As Wagner comments, such splitting/doubling allows for "explicit interaction" between the separated aspects of self. I'm especially attracted to this, since one of the pleasures of Trek characters--and more than that, something that I believe lies at the center of all the Trek myths--is a fundamental principle: "to boldly go" cannot occur until one achieves Jungian "unification with the shadow self" (coincidentia oppositorum). The real "strange new world" is the divided self, that is, the Prime Directive-bound passive observer vs. the explorer/intruder. Kirk, Picard, Sisko, Janeway, Archer; they all lead us, not just out but in, not merely toward the Peter Pan-ish "second star to the right" (as Kirk commands in the sixth movie, The Undisocvered Country/1991) but to Pan himself, unwilling to grow up, aggressively "striving, seeking, finding and not yielding," to semi-quote Tennyson's "Ulysses." (And why not, as long as I'm writing about a series that loved to quote the old warhorses?) From Kirk's Cold Warrior to Picard's empathetic concensus-builder, from Janeway's Wanderer to Sisko's frontier sheriff-cum-Emissary, and--once more time-traveling--back to Archer's--well, exactly what I'm not yet sure; Jim Hawkins saving everyone from the pirates in Treasure Island?
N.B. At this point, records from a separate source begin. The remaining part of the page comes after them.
(** * NextECG six-lead pipeline: a shallow embedding and its properties

    The development follows [src/pages/SixLeadECG/ECGVisualizer.jsx] (both
    device variants: the Web-Serial one and the Serial+Bluetooth one that
    adds the beat detector) and [src/pages/SixLeadECG/RiskAnalysis.jsx].

    Modelling conventions.
    - The parse block computes with IEEE 754 doubles: [parseFloat] and
      the arithmetic that derives four leads from two are the correctly
      rounded operations of the Standard Library's [SpecFloat] at
      precision 53 ([F64]).
    - From [valueToMv] on, a number is the exact rational ([Q]) of its
      double and the arithmetic is exact; IEEE rounding is not modelled
      there.  [Math.PI] is the rational value of the double it denotes.
      [NaN] has no rational and is [None] in [option Q].  Division is
      [Qdiv], which gives 0 where the source would get an infinity or
      [NaN] from a zero divisor; no property proved below rests on the
      value of such a division.
    - [Date.now()] is an input of every step, an integer number of
      milliseconds ([Z]).
    - A React state variable is a field of [UiState]; a [useRef] cell is a
      field of [Refs].  A function defined in the component body closes over
      the state values of the render that created it: such a function takes
      that render's [UiState] as its first argument ([env]) and the current
      world as its last.  [setX v] writes the current [UiState], never [env].
    - A JavaScript object used as a dictionary is a [gmap string _].
    - Host built-ins whose result is not a rational function of the input
      ([JSON.parse], [Math.sqrt]) are the fields of the class [Host]. *)

From Stdlib Require Import ZArith QArith Qround Qabs Qminmax Lia Bool Ascii.
From Stdlib Require Import SpecFloat Lqa.
From stdpp Require Import base list strings gmap.

Local Open Scope Z_scope.

(** ** JavaScript numbers *)

Module JS.

Definition Qltb (x y : Q) : bool := negb (Qle_bool y x).
Definition Qgtb (x y : Q) : bool := Qltb y x.
Definition Qgeb (x y : Q) : bool := Qle_bool y x.

Definition Math_floor (x : Q) : Z := Qfloor x.
(** [Math.round] rounds half-way cases towards plus infinity. *)
Definition Math_round (x : Q) : Z := Qfloor (x + (1 # 2)).
Definition Math_abs (x : Q) : Q := Qabs x.
Definition Math_pow2 (x : Q) : Q := (x * x)%Q.
(** The double nearest to pi, as the rational it is. *)
Definition Math_PI : Q := 884279719003555 # 281474976710656.

(** [xs.reduce((a, b) => a + b, 0)] *)
Definition sum (xs : list Q) : Q := fold_left Qplus xs 0%Q.

(** [Math.max(...xs)] on a non-empty array and [Math.min(...xs)]; the
    source never spreads an empty array into them on the modelled paths,
    and the default stands for the infinite result it would get. *)
Definition Math_max_list (xs : list Q) : Q :=
  match xs with
  | [] => 0%Q
  | x :: r => fold_left Qmax r x
  end.
Definition Math_min_list (xs : list Q) : Q :=
  match xs with
  | [] => 0%Q
  | x :: r => fold_left Qmin r x
  end.

Definition ofZ (z : Z) : Q := inject_Z z.
Definition ofNat (n : nat) : Q := inject_Z (Z.of_nat n).

(** [xs.slice(a, b)] for integers [a], [b], negative ones counted from
    the end as the language does. *)
Definition slice {A} (a b : Z) (xs : list A) : list A :=
  let n := Z.of_nat (length xs) in
  let from := if a <? 0 then Z.max (n + a) 0 else Z.min a n in
  let to := if b <? 0 then Z.max (n + b) 0 else Z.min b n in
  take (Z.to_nat (to - from)) (drop (Z.to_nat from) xs).

(** [xs.slice(a)] *)
Definition slice_from {A} (a : Z) (xs : list A) : list A :=
  slice a (Z.of_nat (length xs)) xs.

(** [while (xs.length > cap) xs.shift()] *)
Fixpoint shift_while_longer {A} (cap : nat) (xs : list A) : list A :=
  match xs with
  | [] => []
  | _ :: r => if (cap <? length xs)%nat then shift_while_longer cap r else xs
  end.

(** *** Strings *)

Definition chars (s : string) : list ascii := String.list_ascii_of_string s.
Definition str (cs : list ascii) : string := String.string_of_list_ascii cs.

Definition is_digit (c : ascii) : bool :=
  let n := nat_of_ascii c in (48 <=? n)%nat && (n <=? 57)%nat.

(** White space of [String.prototype.trim], on the ASCII range: TAB, LF,
    VT, FF, CR and SPACE. *)
Definition is_space (c : ascii) : bool :=
  let n := nat_of_ascii c in
  ((9 <=? n)%nat && (n <=? 13)%nat) || (n =? 32)%nat.

Fixpoint trim_start (cs : list ascii) : list ascii :=
  match cs with
  | c :: r => if is_space c then trim_start r else cs
  | [] => []
  end.

Definition trim (s : string) : string :=
  str (rev (trim_start (rev (trim_start (chars s))))).

Definition lower_char (c : ascii) : ascii :=
  let n := nat_of_ascii c in
  if (65 <=? n)%nat && (n <=? 90)%nat then ascii_of_nat (n + 32) else c.

Definition toLowerCase (s : string) : string := str (map lower_char (chars s)).

Fixpoint starts_with (p cs : list ascii) : bool :=
  match p, cs with
  | [], _ => true
  | _ :: _, [] => false
  | a :: p', c :: cs' => Ascii.eqb a c && starts_with p' cs'
  end.

Fixpoint includes_chars (p cs : list ascii) : bool :=
  starts_with p cs ||
  match cs with
  | [] => false
  | _ :: r => includes_chars p r
  end.

(** [s.includes(p)] *)
Definition includes (s p : string) : bool := includes_chars (chars p) (chars s).

(** [!line] on a string: true exactly for the empty one. *)
Definition is_empty (s : string) : bool :=
  match s with EmptyString => true | _ => false end.

End JS.

(** ** Binary64 numbers *)

Module F64.

Definition prec : Z := 53.
Definition emax : Z := 1024.

(** A double: a signed zero, an infinity, [NaN], or [(-1)^s * m * 2^e]. *)
Definition float : Type := spec_float.

Definition NaN : float := S754_nan.

(** [x + y], [x - y] and [x / y], rounded to nearest, ties to even. *)
Definition add : float -> float -> float := SFadd prec emax.
Definition sub : float -> float -> float := SFsub prec emax.
Definition div : float -> float -> float := SFdiv prec emax.
Definition calculate_total_throughput (config : ServerConfig)
    (num_servers : float) : float :=
  throughput config * num_servers.

Definition calculate_peak_throughput
    (frontend_total_throughput cache_total_throughput
     backend_total_throughput : float) : float :=
  py_min frontend_total_throughput
         [cache_total_throughput; backend_total_throughput].

Definition calculate_servers_needed (throughput config_throughput : float)
  : result float :=
  q <- py_div throughput config_throughput ;;
  Ok (np_ceil q).

(** In [main] the server count is a [numpy.float64], so the division
    follows IEEE 754 and raises nothing. *)
Definition calculate_cache_hit_rate (cache_config : ServerConfig)
    (num_cache_servers : float) : float :=
  let total_cache_size := size cache_config * num_cache_servers in
  let hit_rate := total_cache_size / NUM_VIDEOS in
  py_min 1 [hit_rate].

End Legacy.

Module Current.

Record SystemLatency : Type := { network : float; processing : float }.

Record SystemConfig : Type := {
  sys_latency : SystemLatency;
  storage_capacity : float;
  active_idle_ratio : float;
  read_write_ratio : float;
  carbon_intensity : float
}.

Record EmbodiedCost : Type := { initial : float }.
Record ActivePower : Type := { read : float; write : float }.
Record PowerConsumption : Type := { active : ActivePower; idle : float }.

Record ServerConfig : Type := {
  name : string;
  latency : float;
  throughput : float;
  embodied_cost : EmbodiedCost;
  power_consumption : PowerConsumption;
  lifespan : float;
  capacity : float
}.

Definition calculate_average_latency (system_config : SystemConfig)
    (frontend_config cache_config backend_config : ServerConfig)
    (cache_hit_rate : float) : float :=
  let frontend_latency :=
    latency frontend_config + network (sys_latency system_config)
    + processing (sys_latency system_config) in
  let cache_latency :=
    latency cache_config + network (sys_latency system_config)
    + processing (sys_latency system_config) in
  let backend_latency :=
    latency backend_config + network (sys_latency system_config)
    + processing (sys_latency system_config) in
  let cache_miss_rate := 1 - cache_hit_rate in
  let avg_latency :=
    frontend_latency + cache_latency + cache_miss_rate * backend_latency in
  avg_latency.

Definition calculate_total_throughput (config : ServerConfig)
    (num_servers : float) : float :=
  throughput config * num_servers.

Definition calculate_peak_throughput
    (frontend_total_throughput cache_total_throughput
     backend_total_throughput : float) : float :=
  py_min frontend_total_throughput
         [cache_total_throughput; backend_total_throughput].

Definition calculate_servers_needed (throughput config_throughput : float)
  : result float :=
  q <- py_div throughput config_throughput ;;
  Ok (np_ceil q).

Definition calculate_cache_hit_rate (system_config : SystemConfig)
    (cache_config : ServerConfig) (num_cache_servers : float) : float :=
  let total_cache_capacity := capacity cache_config * num_cache_servers in
  let hit_rate := total_cache_capacity / storage_capacity system_config in
  py_min 1 [hit_rate].

(** Configuration files for the evaluations below: a system file with the
    legacy constants; hardware files with the figures of the legacy
    entries; and a frontend whose [throughput] is 52.63157894736842. *)
Definition system_file : SystemConfig := {|
  sys_latency := {| network := 1; processing := 0.5 |};
  storage_capacity := 10000000000;
  active_idle_ratio := 0.7;
  read_write_ratio := 0.7;
  carbon_intensity := 0.0000001
|}.

Definition hardware_file (n : string) (l t c : float) : ServerConfig := {|
  name := n;
  latency := l;
  throughput := t;
  embodied_cost := {| initial := 600 |};
  power_consumption :=
    {| active := {| read := 6.5; write := 6.5 |}; idle := 5 |};
  lifespan := 5;
  capacity := c
|}.

Definition frontend_file : ServerConfig :=
  hardware_file "frontend" 0.08 52.63157894736842 3840.
Definition cache_file : ServerConfig :=
  hardware_file "cache" 0.00000001 20 4096.
Definition backend_file : ServerConfig :=
  hardware_file "backend" 10 5 7000.

End Current.

End Binary64.

(** ** Vocabulary of the statements, and sample inputs *)

(** Both scripts add network and processing latency to a tier's own. *)
Definition legacy_effective_latency (g : Legacy.Globals)
    (config : Legacy.ServerConfig) : Q :=
  Legacy.latency config + Legacy.NETWORK_LATENCY g
  + Legacy.PROCESSING_LATENCY g.

Definition current_effective_latency (system_config : Current.SystemConfig)
    (config : Current.ServerConfig) : Q :=
  Current.latency config
  + Current.network (Current.sys_latency system_config)
  + Current.processing (Current.sys_latency system_config).


Definition map_result {A B : Type} (f : A -> B) (m : result A) : result B :=
  match m with
  | Ok a => Ok (f a)
  | Raise e => Raise e
  end.

(** The same command line with another [--slo_latency]. *)
Definition legacy_with_slo_latency (l : Z) (args : Legacy.Args)
  : Legacy.Args := {|
  Legacy.slo_latency := l;
  Legacy.slo_throughput := Legacy.slo_throughput args;
  Legacy.frontend := Legacy.frontend args;
  Legacy.cache := Legacy.cache args;
  Legacy.backend := Legacy.backend args;
  Legacy.simulation_years := Legacy.simulation_years args;
  Legacy.output := Legacy.output args
|}.

Definition current_with_slo_latency (l : Z) (args : Current.Args)
  : Current.Args := {|
  Current.slo_latency := l;
  Current.slo_throughput := Current.slo_throughput args;
  Current.system := Current.system args;
  Current.frontend := Current.frontend args;
  Current.cache := Current.cache args;
  Current.backend := Current.backend args;
  Current.simulation_years := Current.simulation_years args;
  Current.output := Current.output args
|}.

(** The same output with another first column; the report and the twenty
    other columns are kept. *)
Definition legacy_output_with_slo_latency (l : Z) (o : Legacy.Output)
  : Legacy.Output :=
  let r := Legacy.row o in {|
  Legacy.printed := Legacy.printed o;
  Legacy.row := {|
    Legacy.row_slo_latency := l;
    Legacy.row_slo_throughput := Legacy.row_slo_throughput r;
    Legacy.row_frontend := Legacy.row_frontend r;
    Legacy.row_cache := Legacy.row_cache r;
    Legacy.row_backend := Legacy.row_backend r;
    Legacy.row_average_latency := Legacy.row_average_latency r;
    Legacy.row_peak_throughput := Legacy.row_peak_throughput r;
    Legacy.row_cumulative_carbon_cost := Legacy.row_cumulative_carbon_cost r;
    Legacy.row_frontend_servers := Legacy.row_frontend_servers r;
    Legacy.row_cache_servers := Legacy.row_cache_servers r;
    Legacy.row_backend_servers := Legacy.row_backend_servers r;
    Legacy.row_cache_hit_rate := Legacy.row_cache_hit_rate r;
    Legacy.row_embodied_cost := Legacy.row_embodied_cost r;
    Legacy.row_active_cost := Legacy.row_active_cost r;
    Legacy.row_idle_cost := Legacy.row_idle_cost r;
    Legacy.row_replacement_cost := Legacy.row_replacement_cost r;
    Legacy.row_frontend_size := Legacy.row_frontend_size r;
    Legacy.row_cache_size := Legacy.row_cache_size r;
    Legacy.row_backend_size := Legacy.row_backend_size r;
    Legacy.row_total_size := Legacy.row_total_size r;
    Legacy.row_simulation_years := Legacy.row_simulation_years r
  |}
|}.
I haven't seen enough episodes yet to decide. But taken together, these characters--and their split motivations--seem to vacillate between Self and Double--until they recognize and reconcile, as Wagner and Jung remind us, with the truth that the grotesque figure in the dimness is ourselves. It is a sly myth because it is an open-ended one: the ultimate sequel. Gene Roddenberry toyed with the basic stuff, sometimes softly yielding, sometimes rock-jagged, that we feel beneath our feet as we make our way through this mythic terrain, accompanied as well as accompanying.